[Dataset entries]

Lemma signup_step (p : SignupRequest) (w : world) :
  store_step w (entropy w 0%nat) (db (snd (signup p w))).
Proof.
  rewrite signup_eq.
  destruct (find _ _) eqn:E; [simpl; apply step_none|]. rewrite find_email_None in E. cbv zeta.
  destruct (existsb _ (users w)) eqn:X0; [simpl; apply step_none|]. apply existsb_fresh in X0.
  destruct (existsb _ (sessions w)) eqn:X1.
  - simpl. eapply step_user; [exact X0 | exact E | apply user_doc_email | ].
    eexists. reflexivity.
  - apply existsb_fresh in X1. simpl.
    eapply step_user_session;
      [exact X0 | exact E | apply user_doc_email | | exact X1 | apply session_doc_token].
    eexists. reflexivity.
Qed.

Lemma login_step (p : LoginRequest) (w : world) :
  store_step w (entropy w 0%nat) (db (snd (login p w))).
Proof.
  rewrite login_eq.
  destruct (find _ _) as [user|]; [|simpl; apply step_none].
  destruct (negb _); [simpl; apply step_none|].
  destruct (existsb _ _) eqn:X; [simpl; apply step_none|]. apply existsb_fresh in X. cbv zeta.
  assert (Hs : store_step w (entropy w 0%nat)
                 (<["session" := sessions w ++
                      [Doc (oid_gen w 0%nat)
                           (session_doc (bson.str (_id user)) (entropy w 0%nat) (clock w 0%nat)
                                        (clock w 1%nat + py.timedelta_days 7))]]> (db w)))
    by (apply step_session; [exact X | apply session_doc_token]).
  destruct (lookup_field user "name"), (lookup_field user "email"); exact Hs.
Qed.

Lemma delete_step (item_id : string) (authorization : option string) (w : world) (t : string) :
  store_step w t (db (snd (Depends (delete_watchlist item_id) authorization w))).
Proof.
  unfold Depends, bind. pose proof (require_auth_db authorization w) as Hdb.
  destruct (require_auth authorization w) as [[e|ctx] w1]; simpl in Hdb.
  - simpl. rewrite Hdb. apply step_none.
  - rewrite delete_watchlist_eq.
    destruct (bson.of_str item_id); [|simpl; rewrite Hdb; apply step_none].
    cbv zeta. destruct (find _ _); [|simpl; rewrite Hdb; apply step_none].
    simpl. unfold watchlist, pymongo.collection. rewrite Hdb. apply step_unlist.
Qed.

Lemma app_step (req : request) (w : world) :
  store_step w (entropy w 0%nat) (db (snd (app req w))).
Proof.
  destruct req as [| p | p | authorization | authorization | item_id authorization]; simpl.
  - apply step_none.
  - apply signup_step.
  - apply login_step.
  - rewrite (proj1 (reads_keep_store authorization w)). apply step_none.
  - rewrite (proj2 (reads_keep_store authorization w)). apply step_none.
  - apply delete_step.
Qed.

End Invariants.

Section InvariantsKept.

Lemma collection_of_db (name : string) (w : world) (store : gmap string (list document)) :
  db w = store -> pymongo.collection name w = default [] (store !! name).
Proof. intros <-. reflexivity. Qed.

Lemma store_step_ok (w w2 : world) (t : string) (store : gmap string (list document)) :
  db w2 = store -> store_step w t store -> store_ok w -> store_ok w2.
Proof.
  intros Hdb Hstep (Hui & Hue & Hn & Hsi & Hwi). unfold store_ok, users, sessions, watchlist.
  rewrite !(collection_of_db _ w2 store Hdb).
  destruct Hstep as [ | u e Hf Hnew He Hname | u s e Hf Hnew He Hname Hfs Ht | s Hfs Ht | p ].
  - repeat split; assumption.
  - rewrite lookup_insert_eq, !lookup_insert_ne by discriminate. simpl.
    repeat split; try assumption.
    + apply unique_ids_snoc; assumption.
    + eapply unique_emails_snoc; eassumption.
    + apply named_snoc; assumption.
  - rewrite (lookup_insert_ne _ "session" "user") by discriminate.
    rewrite !lookup_insert_eq, !lookup_insert_ne by discriminate. simpl.
    repeat split; try assumption.
    + apply unique_ids_snoc; assumption.
    + eapply unique_emails_snoc; eassumption.
    + apply named_snoc; assumption.
    + apply unique_ids_snoc; assumption.
  - rewrite lookup_insert_eq, !lookup_insert_ne by discriminate. simpl.
    repeat split; try assumption. apply unique_ids_snoc; assumption.
  - rewrite lookup_insert_eq, !lookup_insert_ne by discriminate. simpl.
    repeat split; try assumption. apply unique_ids_remove_first. assumption.
Qed.

Lemma store_step_tokens (w w2 : world) (t : string) (store : gmap string (list document)) :
  db w2 = store -> store_step w t store ->
  fresh_token t (sessions w) -> unique_tokens (sessions w) -> unique_tokens (sessions w2).
Proof.
  intros Hdb Hstep Hfresh Hu. change (sessions w2) with (pymongo.collection "session" w2).
  rewrite (collection_of_db _ w2 store Hdb).
  destruct Hstep as [ | u e Hf Hnew He Hname | u s e Hf Hnew He Hname Hfs Ht | s Hfs Ht | p ].
  - exact Hu.
  - rewrite lookup_insert_ne by discriminate. exact Hu.
  - rewrite lookup_insert_eq. simpl. eapply unique_tokens_snoc; eassumption.
  - rewrite lookup_insert_eq. simpl. eapply unique_tokens_snoc; eassumption.
  - rewrite lookup_insert_ne by discriminate. exact Hu.
Qed.

Lemma store_ok_empty (w : world) : db w = ∅ -> store_ok w.
Proof.
  intros H. unfold store_ok, users, sessions, watchlist.
  rewrite !(collection_of_db _ w ∅ H), !lookup_empty. simpl.
  repeat split; try apply NoDup_nil_2.
  - intros u1 u2 e H1. inversion H1.
  - intros u Hu. inversion Hu.
Qed.

End InvariantsKept.

(** X6. The store invariants are kept by every embedded route, whatever
    its input and its outcome: after the call [_id] is still unique among
    users, sessions and watchlist items, emails are unique among users,
    and every user has a name.  The routes check what they need (the
    email in Signup, the [_id] in every insert); nothing is assumed of the
    generators. *)
Theorem routes_keep_store_ok (req : request) (w : world) :
  store_ok w -> store_ok (snd (app req w)).
Proof. apply (store_step_ok w _ (entropy w 0%nat) _ eq_refl), app_step. Qed.

Lemma routes_keep_store_ok_witness :
  store_ok Scenario.world0
  /\ store_ok (snd (app (POST_auth_signup Scenario.ada_signup) Scenario.world0)).
Proof.
  assert (H : store_ok Scenario.world0) by (apply store_ok_empty; reflexivity).
  split; [exact H|].
  exact (routes_keep_store_ok (POST_auth_signup Scenario.ada_signup) Scenario.world0 H).
Defined.

(** X7. Tokens stay unique: when the token source delivers a token that
    no stored session carries, the sessions are still told apart by their
    tokens after any embedded route. *)
Theorem routes_keep_tokens_unique (req : request) (w : world) :
  fresh_token (entropy w 0%nat) (sessions w) ->
  unique_tokens (sessions w) ->
  unique_tokens (sessions (snd (app req w))).
Proof. apply (store_step_tokens w _ (entropy w 0%nat) _ eq_refl), app_step. Qed.

Lemma routes_keep_tokens_unique_witness :
  unique_tokens (sessions (snd (app (POST_auth_login Scenario.ada_login) Scenario.world1))).
Proof.
  apply routes_keep_tokens_unique.
  - apply find_token_fresh. vm_compute. reflexivity.
  - rewrite sessions_world1. intros s1 s2 t H1 H2 _ _.
    apply list_elem_of_singleton in H1, H2. congruence.
Defined.

(** ** Signup, login and /me in sequence *)

Section Sequences.

Lemma login_after_signup (p : SignupRequest) (w : world) (password : string) :
  (forall u, u ∈ users w -> ~ has_email (signup_email p) u) ->
  fresh_id (oid_gen w 0%nat) (users w) ->
  fresh_id (oid_gen w 1%nat) (sessions w) ->
  let w' := snd (signup p w) in
  (password = signup_password p ->
   fresh_id (oid_gen w 2%nat) (sessions w') ->
   fst (login (mkLoginRequest (signup_email p) password) w')
   = inr (Dict [("token", Atom (VStr (entropy w 1%nat)));
                ("user", Dict [("id", Atom (VStr (bson.str (oid_gen w 0%nat))));
                               ("name", Atom (VStr (signup_name p)));
                               ("email", Atom (VStr (signup_email p)))])]))
  /\ (hash_password password <> hash_password (signup_password p) ->
      login (mkLoginRequest (signup_email p) password) w'
      = (inl (HTTPException 401 "Invalid credentials"), w')).
Proof.
  intros Hnew Hf0 Hf1 w'. subst w'. rewrite (signup_created p w Hnew Hf0 Hf1). cbn [snd].
  set (u := Doc (oid_gen w 0%nat) _).
  set (s := Doc (oid_gen w 1%nat) _).
  set (w' := advance 6 1 2 _ w).
  assert (Hu : users w' = users w ++ [u]) by apply users_after_signup.
  assert (Hfind : find (pymongo.matches [("email", VStr (signup_email p))]) (users w')
                  = Some u).
  { rewrite Hu. apply find_appended; [apply find_email_None, Hnew|].
    apply matches_email. apply user_doc_email. }
  split.
  - intros -> Hf2. apply existsb_fresh in Hf2.
    rewrite login_eq. cbn [login_email login_password]. rewrite Hfind.
    rewrite (bool_decide_eq_true_2 _ (proj2 (get_digest u _) (user_doc_digest _ _ _ _))).
    cbn [negb]. change (oid_gen w' 0%nat) with (oid_gen w 2%nat). rewrite Hf2.
    reflexivity.
  - intros Hne. apply login_rejected. intros (x & Hin & He & Hd).
    cbn [login_email login_password] in He, Hd. rewrite Hu in Hin.
    apply elem_of_app in Hin as [Hin|Hin]; [exact (Hnew x Hin He)|].
    apply list_elem_of_singleton in Hin. subst x.
    pose proof (user_doc_digest (oid_gen w 0%nat)
                  (mkUser (signup_name p) (signup_email p) (hash_password (signup_password p))
                          None "free" (Some (clock w 0%nat)) (Some (clock w 1%nat)))
                  (clock w 2%nat) (clock w 3%nat)) as Hd'.
    unfold has_digest in Hd, Hd'. fold u in Hd'. rewrite Hd in Hd'.
    injection Hd' as Hd'. exact (Hne Hd').
Qed.

End Sequences.

(** X8. Signup then Login: after a successful Signup, a Login with the
    same email and password succeeds and returns the same public view of
    the user (same id, name and email) with a new token, while a Login
    with that email and a password of another digest is refused with 401
    "Invalid credentials".  The identifier generated for the new session
    is assumed unused. *)
Theorem signup_then_login (p : SignupRequest) (w w' : world) (r : obj) :
  signup p w = (inr r, w') ->
  (fresh_id (oid_gen w 2%nat) (sessions w') ->
   exists token token' view,
     r = Dict [("token", Atom (VStr token)); ("user", view)]
     /\ fst (login (mkLoginRequest (signup_email p) (signup_password p)) w')
        = inr (Dict [("token", Atom (VStr token')); ("user", view)]))
  /\ (forall password,
        hash_password password <> hash_password (signup_password p) ->
        login (mkLoginRequest (signup_email p) password) w'
        = (inl (HTTPException 401 "Invalid credentials"), w')).
Proof.
  intros H. destruct (signup_succeeded _ _ _ _ H) as (Hnew & Hf0 & Hf1).
  pose proof (signup_response _ _ _ _ H) as ->.
  assert (Hw : w' = snd (signup p w)) by (rewrite H; reflexivity). subst w'.
  split.
  - intros Hf2. eexists _, _, _. split; [reflexivity|].
    apply (proj1 (login_after_signup p w (signup_password p) Hnew Hf0 Hf1)); auto.
  - intros password Hne.
    apply (proj2 (login_after_signup p w password Hnew Hf0 Hf1)), Hne.
Qed.

(** In the scenario: Ada logs in after her signup; "wrong" is refused. *)
Lemma signup_then_login_witness :
  (exists r, fst (login Scenario.ada_login Scenario.world1) = inr r)
  /\ login Scenario.ada_wrong Scenario.world1
     = (inl (HTTPException 401 "Invalid credentials"), Scenario.world1).
Proof.
  destruct (signup_then_login Scenario.ada_signup Scenario.world0 Scenario.world1 _
              (pair_eq _ _ signup_ada)) as [Hok Hbad].
  split.
  - destruct Hok as (token & token' & view & _ & Hr).
    + apply existsb_fresh. vm_compute. reflexivity.
    + eexists. exact Hr.
  - apply (Hbad "wrong"). vm_compute. discriminate.
Defined.

(** X9. Login then /me: the token returned by a successful Login, sent
    to GET /me, yields the same id, name and email that Login returned,
    plus the plan of the user who logged in ("free" when the record has
    none), and changes nothing.  That user is the stored user with the
    email and the password digest of the request, and the id returned is
    the user's [_id].  The token is assumed not to be stored already and
    [_id] to be unique among users. *)
Theorem login_then_me (p : LoginRequest) (w w' : world) (r : obj) :
  login p w = (inr r, w') ->
  fresh_token (entropy w 0%nat) (sessions w) ->
  unique_ids (users w) ->
  exists token id name email u,
    r = Dict [("token", Atom (VStr token));
              ("user", Dict [("id", id); ("name", name); ("email", email)])]
    /\ u ∈ users w
    /\ has_email (login_email p) u
    /\ has_digest (hash_password (login_password p)) u
    /\ id = Atom (VStr (bson.str (_id u)))
    /\ Depends me (Some ("Bearer " +:+ token)) w'
       = (inr (Dict [("id", id); ("name", name); ("email", email);
                     ("plan", Atom (get u "plan" (VStr "free")))]), w').
Proof.
  intros H Htok Hids.
  destruct (login_accepted _ _ _ _ H) as (u0 & name0 & Hfind & Hdig & _ & Hname & Hr & _).
  apply find_Some_elem in Hfind as [Hin0 He0]. apply matches_email in He0.
  destruct (login_issues_token p w w' r H Htok Hids)
    as (token & u & s & name & Hr2 & Hin & _ & _ & _ & _ & _ & _ & Hauth).
  assert (u = u0) as ->.
  { apply (unique_ids_eq (users w)); try assumption.
    apply ObjectId_eq. rewrite Hr in Hr2. unfold bson.str in Hr2. congruence. }
  exists token, (Atom (VStr (bson.str (_id u0)))), (Atom name0),
         (Atom (VStr (login_email p))), u0.
  split; [rewrite Hr in Hr2 |- *; congruence|]. split; [exact Hin0|].
  split; [exact He0|]. split; [exact Hdig|]. split; [reflexivity|].
  unfold Depends, bind. rewrite (Hauth w' eq_refl). unfold me, ret. cbn [ctx_user].
  unfold get at 1 2. rewrite Hname, He0. reflexivity.
Qed.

## Task directions
Which lines above run from the one containing "assert (Hw : w'" down to the one containing "login Scenario.ada_wrong Scenario.world1"? Repeat exactly those, both ends included, and nothing else.

## Solved exercise
  assert (Hw : w' = snd (signup p w)) by (rewrite H; reflexivity). subst w'.
  split.
  - intros Hf2. eexists _, _, _. split; [reflexivity|].
    apply (proj1 (login_after_signup p w (signup_password p) Hnew Hf0 Hf1)); auto.
  - intros password Hne.
    apply (proj2 (login_after_signup p w password Hnew Hf0 Hf1)), Hne.
Qed.

(** In the scenario: Ada logs in after her signup; "wrong" is refused. *)
Lemma signup_then_login_witness :
  (exists r, fst (login Scenario.ada_login Scenario.world1) = inr r)
  /\ login Scenario.ada_wrong Scenario.world1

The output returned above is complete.